Doch als Bohley sich selbst zitierte: "Wir wollten Gerechtigkeit und erhielten den Rechtsstaat", erntete sie für dieses nette Bonmot Widerspruch. Ein Jurist aus dem Publikum belehrte sie, daß der Fehler bei den "BürgerrechtlerInnen" selber gelegen hätte: "Die Revolution in der ehemaligen DDR ist nicht revolutionär gegen die alten Kader vorgegangen, danach mußte man rechtsstaatlich vorgehen." Hätte man dieses elende Pack, das sich jetzt "auch noch zu Juden machen" würde, um sich als Opfer gerieren zu können, wie ein JUler empört einwarf (er nannte Gysi und Wolf als Beispiele), damals nicht einfach aufknüpfen können? Trotz dieses Versäumnisses herrschte in erster Linie bei den westdeutschen Besuchern tiefe Dankbarkeit gegenüber Bohley und Konsorten vor, denn schließlich, so Günther Rüther von der veranstaltenden Konrad-Adenauer-Stiftung, hätten die demonstrierenden Menschen in der DDR 1989 immerhin "den Deutschen die Nation wiedergegeben."

Ein Verdienst, das auch die wie Bohley vom linken Meinungsmainstream ausgegrenzten Zitelmann & Co. zu würdigen wissen. Bei ihrem unermüdlichen Kampf gegen das Böse findet Bohley aufrechtes Verständnis bei den Soldaten des "antitotalitären Konsenses", besonders in Bezug auf die PDS. So schlug Ulrich Schacht, Mitherausgeber von "Die selbstbewußte Nation", ganz pragmatisch vor, einfach die Wahlgesetzgebung zu ändern, "damit mindestens auf Bundesebene für dieses Unternehmen keine Präsenz" mehr da wäre. Es wäre die Pflicht der "wehrhaften Demokratie" gegen die PDS vorzugehen, die nur "parasitär an den Schwierigkeiten partizipieren" würde. Doch nicht allein über PDS macht man sich so seine Gedanken. Rainer Zitelmann denkt weiter, hält eine Art "Re-education" für notwendig, um den Ex-DDR-BürgerInnen endlich ihre "egalitären Vorstellungen" auszutreiben. Da wächst zusammen, was zusammengehört.

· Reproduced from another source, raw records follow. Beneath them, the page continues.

(* ===== verification/Decode.v ===== *)
(** * Decode: [parseFile] and [parseCSVFile] of src/js/parse.js

    [parseFile] chooses a reader from the lower-cased file name, or
    reports an unsupported format; [parseCSVFile] turns the text of the
    file into the raw grid by splitting on newlines and commas, trimming
    each cell and removing one leading and one final double quote.  The
    FileReader callbacks are modelled in [App], and the SheetJS steps of
    [parseExcelFile] in [Excel]. *)

From Stdlib Require Import Ascii String.
From stdpp Require Import base list strings.
From Stdlib Require Import Lia.
From S2P Require Import Prelude JsString JsValue Regex Extract.

Local Open Scope string_scope.

(** ** Dispatch on the file name (lines 17-26) *)

Inductive reader := ExcelReader | CsvReader.

Definition unsupported_message : string := "Unsupported file format. Please upload .xlsx or .csv".

(** [parseFile]: the reader it starts, or the message it passes to
    [onError]. *)
Definition parseFile (name : string) : reader + string :=
  let fileName := toLowerCase name in
  if endsWith fileName ".xlsx" || endsWith fileName ".xls" then inl ExcelReader
  else if endsWith fileName ".csv" then inl CsvReader
  else inr unsupported_message.

(** ** The CSV decoder (lines 55-59) *)

Definition newline : ascii := ascii_of_nat 10.
Definition carriage_return : ascii := ascii_of_nat 13.
Definition comma : ascii := ",".

(** [cell.trim().replace(/^Q|Q$/g, '')], Q the double quote *)
Definition csv_cell (cell : string) : jsval := JStr (strip_outer_dquotes (trim cell)).

(** [line.split(',').map(...)] *)
Definition csv_line (line : string) : option row := Some (map csv_cell (split comma line)).

(** [text.split('\n').map(...)]: the grid handed to [onSuccess]. *)
Definition parseCSV (text : string) : grid := map csv_line (split newline text).

(** ** Encoding, for the round trip *)

(** A cell that the decoder gives back unchanged: no comma, no newline,
    no surrounding white space, no leading or final double quote. *)
Definition csv_cell_ok (c : string) : Prop :=
  has_char comma c = false /\ has_char newline c = false /\
  trim c = c /\ strip_outer_dquotes c = c.

(** Lines joined by LF. *)
Definition encode_csv (rows : list (list string)) : string :=
  join (String newline EmptyString) (map (join (String comma EmptyString)) rows).

(** Every line terminated by CR LF, as written on Windows. *)
Fixpoint encode_csv_crlf (rows : list (list string)) : string :=
  match rows with
  | [] => EmptyString
  | r :: rs => join (String comma EmptyString) r ++
                 String carriage_return (String newline (encode_csv_crlf rs))
  end.

(** ** Lemmas *)

Lemma csv_cell_ok_decode c : csv_cell_ok c -> csv_cell c = JStr c.
Proof. intros (_ & _ & Ht & Hq). unfold csv_cell. by rewrite Ht, Hq. Qed.

Lemma csv_line_join (r : list string) :
  r <> [] -> Forall csv_cell_ok r -> csv_line (join (String comma EmptyString) r) = Some (map JStr r).
Proof.
  intros Hne Hr. unfold csv_line. rewrite split_join by (done || by eapply Forall_impl; [exact Hr|intros c (? & _)]).
  f_equal. apply map_ext_in. intros c Hc. apply csv_cell_ok_decode.
  exact (proj1 (List.Forall_forall _ _) Hr c Hc).
Qed.

Lemma all_ws_cr : all_ws (String carriage_return EmptyString) = true.
Proof. reflexivity. Qed.

(** A line ended by CR decodes as the line without it. *)
Lemma csv_line_crlf (r : list string) :
  r <> [] -> Forall csv_cell_ok r ->
  csv_line (join (String comma EmptyString) r ++ String carriage_return EmptyString) = Some (map JStr r).
Proof.
  intros Hne Hr. unfold csv_line. f_equal.
  induction Hr as [|c r Hc Hr IH]; [done|].
  destruct r as [|d r].
  - simpl join. rewrite split_no_sep.
    + simpl. unfold csv_cell. rewrite trim_app_ws by apply all_ws_cr.
      destruct Hc as (_ & _ & -> & ->). done.
    + rewrite has_char_app. destruct Hc as (-> & _). done.
  - change (join (String comma EmptyString) (c :: d :: r)) with
      (c ++ String comma EmptyString ++ join (String comma EmptyString) (d :: r)).
    rewrite <- !str_app_assoc. change (String comma EmptyString ++ ?x) with (String comma x).
    rewrite split_app_sep by (by destruct Hc). simpl.
    rewrite csv_cell_ok_decode by done. f_equal. by apply IH.
Qed.

Lemma has_char_join_fields sep (rows : list (list string)) :
  Forall (fun r => Forall (fun c => has_char sep c = false) r) rows ->
  Ascii.eqb comma sep = false ->
  Forall (fun l => has_char sep l = false) (map (join (String comma EmptyString)) rows).
Proof.
  intros Hrows Hc. apply Forall_map. eapply Forall_impl; [exact Hrows|].
  intros r Hr. apply has_char_join; [cbn [has_char]; by rewrite Hc|done].
Qed.

Lemma has_char_line nl_c (r : list string) :
  Ascii.eqb comma nl_c = false -> Forall (fun c => has_char nl_c c = false) r ->
  has_char nl_c (join (String comma EmptyString) r) = false.
Proof. intros Hc Hr. apply has_char_join; [cbn [has_char]; by rewrite Hc|done]. Qed.

Lemma cells_no_newline (r : list string) :
  Forall csv_cell_ok r -> Forall (fun c => has_char newline c = false) r.
Proof. intros Hr. eapply Forall_impl; [exact Hr|]. by intros c (_ & ? & _). Qed.

(** Every cell of the decoded grid is a string without a comma. *)
Lemma parseCSV_cells_no_comma text r :
  In (Some r) (parseCSV text) -> Forall (fun v => exists s, v = JStr s /\ has_char comma s = false) r.
Proof.
  unfold parseCSV. intros (line & Hl & _)%in_map_iff. unfold csv_line in Hl. injection Hl as <-.
  apply Forall_map. eapply Forall_impl; [apply split_pieces|]. intros p Hp.
  eexists. split; [reflexivity|]. by apply has_char_strip_outer_dquotes, has_char_trim.
Qed.

Lemma cell0_no_comma r :
  Forall (fun v => exists s, v = JStr s /\ has_char comma s = false) r ->
  has_char comma (js_String (cell_at r 0)) = false.
Proof. intros Hr. destruct Hr as [|v r' (s & -> & Hs) _]; [reflexivity|done]. Qed.

(** ** Properties of the decoder *)

(** C18: CSV round trip: text written from rows of well-formed cells
    (no comma, no newline, no surrounding blanks or quotes) decodes to
    exactly those rows. *)
Theorem parseCSV_roundtrip (rows : list (list string)) :
  rows <> [] -> Forall (fun r => r <> [] /\ Forall csv_cell_ok r) rows ->
  parseCSV (encode_csv rows) = map (fun r => Some (map JStr r)) rows.
Proof.
  intros Hne Hrows. unfold parseCSV, encode_csv.
  rewrite split_join.
  - rewrite map_map. apply map_ext_in. intros r Hr.
    destruct (proj1 (List.Forall_forall _ _) Hrows r Hr) as [Hr0 Hok].
    by apply csv_line_join.
  - by destruct rows.
  - apply Forall_map. eapply Forall_impl; [exact Hrows|].
    intros r [_ Hok]. by apply has_char_line, cells_no_newline.
Qed.

Lemma parseCSV_roundtrip_witness :
  parseCSV (encode_csv [["Time"; "Course"]; ["9:00 AM"; "CS 101"]]) =
    [Some [JStr "Time"; JStr "Course"]; Some [JStr "9:00 AM"; JStr "CS 101"]].
Proof.
  apply parseCSV_roundtrip; [discriminate|].
  repeat constructor; try discriminate; vm_compute; reflexivity.
Defined.

(** C19: a file whose lines all end in CR LF decodes to the same rows as
    with LF alone ([trim] removes the CR), followed by the one-cell row
    of the empty last line. *)
Theorem parseCSV_crlf (rows : list (list string)) :
  Forall (fun r => r <> [] /\ Forall csv_cell_ok r) rows ->
  parseCSV (encode_csv_crlf rows) =
    (map (fun r => Some (map JStr r)) rows ++ [Some [JStr EmptyString]])%list.
Proof.
  unfold parseCSV. induction 1 as [|r rows [Hr0 Hok] Hrows IH]; [done|].
  cbn [encode_csv_crlf].
  replace (join (String comma EmptyString) r ++ String carriage_return (String newline (encode_csv_crlf rows)))
    with ((join (String comma EmptyString) r ++ String carriage_return EmptyString) ++
          String newline (encode_csv_crlf rows)) by (by rewrite <- str_app_assoc).
  rewrite split_app_sep.
  - simpl. rewrite csv_line_crlf by done. by rewrite IH.
  - rewrite has_char_app, has_char_line by (done || by apply cells_no_newline). done.
Qed.

Lemma parseCSV_crlf_witness :
  parseCSV (encode_csv_crlf [["9:00 AM"; "CS 101"]]) =
    [Some [JStr "9:00 AM"; JStr "CS 101"]; Some [JStr EmptyString]].
Proof. apply (parseCSV_crlf [["9:00 AM"; "CS 101"]]). repeat constructor; try discriminate; vm_compute; reflexivity. Defined.

(** C20: the reader is chosen from the file name without regard to case. *)
Theorem parseFile_case_insensitive name : parseFile (toUpperCase name) = parseFile name.
Proof. unfold parseFile. by rewrite toLowerCase_upper. Qed.

(** C21: [parseFile] reports the unsupported format exactly for the
    names whose lower-cased form ends in none of .xlsx, .xls and .csv. *)
Theorem parseFile_rejects name m :
  parseFile name = inr m <->
  m = unsupported_message /\
  forall ext, In ext [".xlsx"; ".xls"; ".csv"] -> ~ exists a, toLowerCase name = a ++ ext.
Proof.
  unfold parseFile. cbv zeta.
  destruct (endsWith (toLowerCase name) ".xlsx") eqn:E1;
  [|destruct (endsWith (toLowerCase name) ".xls") eqn:E2;
   [|destruct (endsWith (toLowerCase name) ".csv") eqn:E3]]; simpl.
  - split; [discriminate|]. intros [_ H]. exfalso. apply (H ".xlsx"); [by left|by apply endsWith_iff].
  - split; [discriminate|]. intros [_ H]. exfalso. apply (H ".xls"); [by right; left|by apply endsWith_iff].
  - split; [discriminate|]. intros [_ H]. exfalso. apply (H ".csv"); [by right; right; left|by apply endsWith_iff].
  - split; [intros [= <-]|intros [-> _]; done]. split; [done|].
    intros ext [<-|[<-|[<-|[]]]] Hs%endsWith_iff; congruence.
Qed.

(** The CSV form of a timetable whose date header is quoted because it
    contains a comma. *)
Definition csv_quoted_date_text : string :=
  "Time,Course,Section,Title" ++ String newline
  (String dquote ("MONDAY, JAN 5" ++ String dquote
  (String newline "9:00 AM,CS 101,001,Intro to CS"))).

Definition csv_course_row : row := [JStr "9:00 AM"; JStr "CS 101"; JStr "001"; JStr "Intro to CS"].

(** C22: the decoder splits on every comma, also inside double quotes,
    so no cell it yields contains a comma; hence no entry extracted from
    a CSV file has a date with a comma: a quoted header such as
    "MONDAY, JAN 5" loses everything after its comma. *)
Theorem csv_dates_no_comma text e :
  In e (extractExamData (parseCSV text)) -> has_char comma (examDate e) = false.
Proof.
  apply (extract_dates (fun d => has_char comma d = false)); [done|].
  intros r d Hr Hc. unfold classify in Hc.
  destruct (Nat.ltb (length r) 2); [discriminate|].
  destruct (date_test (firstCell r)); [injection Hc as <-|by destruct (is_course_row r)].
  apply has_char_remove_dquotes, has_char_trim, cell0_no_comma.
  by apply (parseCSV_cells_no_comma text).
Qed.

Lemma csv_dates_no_comma_witness :
  has_char comma (examDate (build_entry "MONDAY" "9:00 AM" csv_course_row)) = false.
Proof. apply (csv_dates_no_comma csv_quoted_date_text). vm_compute. left. reflexivity. Defined.

(** C34: the decoder yields one row per line, one more than the text has
    line feeds, and each row has one cell per comma of its line plus
    one. *)
Theorem parseCSV_shape text :
  length (parseCSV text) = S (count_char newline text) /\
  map (option_map length) (parseCSV text) =
    map (fun line => Some (S (count_char comma line))) (split newline text).
Proof.
  unfold parseCSV. split; [by rewrite length_map, length_split|].
  rewrite map_map. apply map_ext. intros line.
  unfold csv_line. cbn [option_map]. by rewrite length_map, length_split.
Qed.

Ach, fast wäre er vergessen worden. Zur Belustigung hatte man sich natürlich auch noch jemanden eingeladen: den links-liberalen Habermas-Schüler Hauke Brunkhorst. Er durfte den linken Clown spielen und gleich zu Beginn über "Das 'Amt' des Intellektuellen in der Demokratie" dozieren. Beeindruckend wie der gutgläubige Professor die rechte Zusammenrottung mit der Belegschaft eines Hauptseminars an der Frankfurter Uni verwechselte. Intellektuelle Schöngeisterei par excellence: Er referiert Platon, stellt nebenbei fest, daß Georg Lukacs "ein schlechter Platoniker" war, "wenn er gelegentlich Churchill abwandelte: 'Wright or wrong, my Party.'", zitiert mal Heidegger, mal Rorty, mal Focault, aber am ausführlichsten Sartre, denn der sei "vielleicht der wichtigste Theoretiker und Propagandist des modernen Intellektuellen". Die Versammelten zeigten sich beeindruckt und ließen es sogar über sich ergehen, als Brunkhorst den "Utopismus von Bloch oder Marcuse" positiv hervorhob und davon schwafelte, daß die Demokratie "der weit über das Bestehende hinausschießenden, utopischen Energien" bedürfe. Warum auch nicht, schließlich ersetzte er das fehlende Kulturprogramm. Hoch die Tassen.

Ja, sie haben sich gut verstanden: der sich zum Geißler/Süsmuth-Flügel zählende CDU-Landtagsabgeordnete und der radikale Lebensschützer, die RCDSlerin und der Junge Freiheit-Mitarbeiter, die DDR-Bürgerrechtlerin und der rechtsradikale Professor. Auch wenn es dem einen oder anderen vom Hauch der Aufklärung gestreiften CDUler doch manchmal etwas mulmig wurde - es ist doch irgendwie eine Familie.